Exemption for Preliminary and Postliminary Activities
This outcome is based on the hours of work exemptions established in the Portal-to-Portal Act. The Portal-to-Portal Act was passed by Congress in 1947 in response to what was termed an overly broad judicial interpretation by the Supreme Court given to the FLSA’s undefined terms “work” and “workweek.” That broad interpretation, in essence, required compensation for any time an employee was required to be on an employer’s premises primarily for the employer’s benefit. That led to over 1,500 law suits in just a few short months claiming billions of dollars in back wages. That flood of lawsuits was not intended or anticipated, and Congress almost immediately reacted with the passage of the Portal-to-Portal Act. That act exempted employers from FLSA liability for claims based on “activities which are preliminary to or postliminary to” the performance of the principal activities that an employee is employed to perform. Examples of preliminary and postliminary activities include checking in and out and waiting in line to do so, changing clothes, washing up or showering, and waiting in line to receive pay checks.

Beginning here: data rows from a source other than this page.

(** * siem-platform ingest service: tenant resolution, ingestion and
      publication, with the windowed state store of the detection side.

    The Go sources of [services/ingest-service] are embedded as Rocq
    functions over an explicit world state (response recorder, publisher,
    structured log, entropy and clock counters).  Third-party library
    calls ([jwt.Parse], [json.Unmarshal], [uuid.New], [time.Now],
    [http.ServeMux] routing) are fields of the [Externals] class, so every
    theorem holds whatever those libraries compute. *)

From Stdlib Require Import ZArith Lia Bool Ascii String List.
From stdpp Require Import base option list strings gmap fin_maps.

Open Scope string_scope.
Open Scope Z_scope.

(** ** Byte-level string helpers *)

(** Go's [len(s)] is the byte length; a Rocq [string] is a list of bytes. *)
Definition len (s : string) : Z := Z.of_nat (String.length s).

(** [strings.HasPrefix] *)
Definition HasPrefix (s p : string) : bool := String.prefix p s.

(** [strings.TrimPrefix]: drops [p] when [s] starts with it. *)
Definition TrimPrefix (s p : string) : string :=
  if HasPrefix s p
  then String.substring (String.length p) (String.length s - String.length p) s
  else s.

(** The double-quote byte, used when the service writes JSON text. *)
Definition dquote : string := String (Ascii.ascii_of_nat 34) EmptyString.
Definition quoted (s : string) : string := dquote ++ s ++ dquote.

(** ** [net/http] headers *)

Module Header.

Definition is_upper (c : ascii) : bool :=
  let n := nat_of_ascii c in (65 <=? n)%nat && (n <=? 90)%nat.
Definition is_lower (c : ascii) : bool :=
  let n := nat_of_ascii c in (97 <=? n)%nat && (n <=? 122)%nat.
Definition is_digit (c : ascii) : bool :=
  let n := nat_of_ascii c in (48 <=? n)%nat && (n <=? 57)%nat.
Definition to_upper (c : ascii) : ascii :=
  if is_lower c then ascii_of_nat (nat_of_ascii c - 32) else c.
Definition to_lower (c : ascii) : ascii :=
  if is_upper c then ascii_of_nat (nat_of_ascii c + 32) else c.

(** [textproto]'s token bytes: letters, digits and a few symbols. *)
Definition is_token_byte (c : ascii) : bool :=
  is_upper c || is_lower c || is_digit c ||
  existsb (Ascii.eqb c) (list_ascii_of_string "!#$%&'*+-.^_`|~").

Fixpoint all_token (s : string) : bool :=
  match s with
  | EmptyString => true
  | String c s' => is_token_byte c && all_token s'
  end.

Fixpoint canon (upper : bool) (s : string) : string :=
  match s with
  | EmptyString => EmptyString
  | String c s' =>
      String (if upper then to_upper c else to_lower c)
             (canon (Ascii.eqb c "-"%char) s')
  end.

(** [textproto.CanonicalMIMEHeaderKey]: a key holding a non-token byte is
    returned as it is; otherwise the first letter and every letter after
    a hyphen are upper-cased and the others lower-cased. *)
Definition CanonicalKey (k : string) : string :=
  if all_token k then canon true k else k.

(** [http.Header] is [map[string][]string]. *)
Abbreviation t := (gmap string (list string)).

(** [Header.Get]: first value stored under the canonical key, or [""]. *)
Definition Get (h : t) (key : string) : string :=
  match h !! CanonicalKey key with
  | Some (v :: _) => v
  | _ => ""
  end.

(** [Header.Set]: replaces the values of the canonical key by [[v]]. *)
Definition Set_ (h : t) (key v : string) : t :=
  <[CanonicalKey key := [v]]> h.

End Header.

(** ** Values, results and the canonical event ([models.Event]) *)

(** Go's [error] values are carried by their message. *)
Inductive result (A : Type) : Type :=
| Ok (a : A)
| Err (e : string).
Arguments Ok {A} a.
Arguments Err {A} e.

In this case, the unanimous court applied the language of the Portal-to-Portal Act and held that the security screenings at issue were noncompensable postliminary activities. The Court reasoned that the screenings were not the “principal activities” the employees were employed to perform. The workers were employed not to undergo security screenings but to retrieve products from warehouse shelves and package them for shipment. The Court also held that the security screens were “integral and indispensable” to those principal activities. The court of appeals got it wrong, the Court said, because it focused on whether the particular activity was required by the employer rather than whether it was tied to the productive work that the employee was employed to perform.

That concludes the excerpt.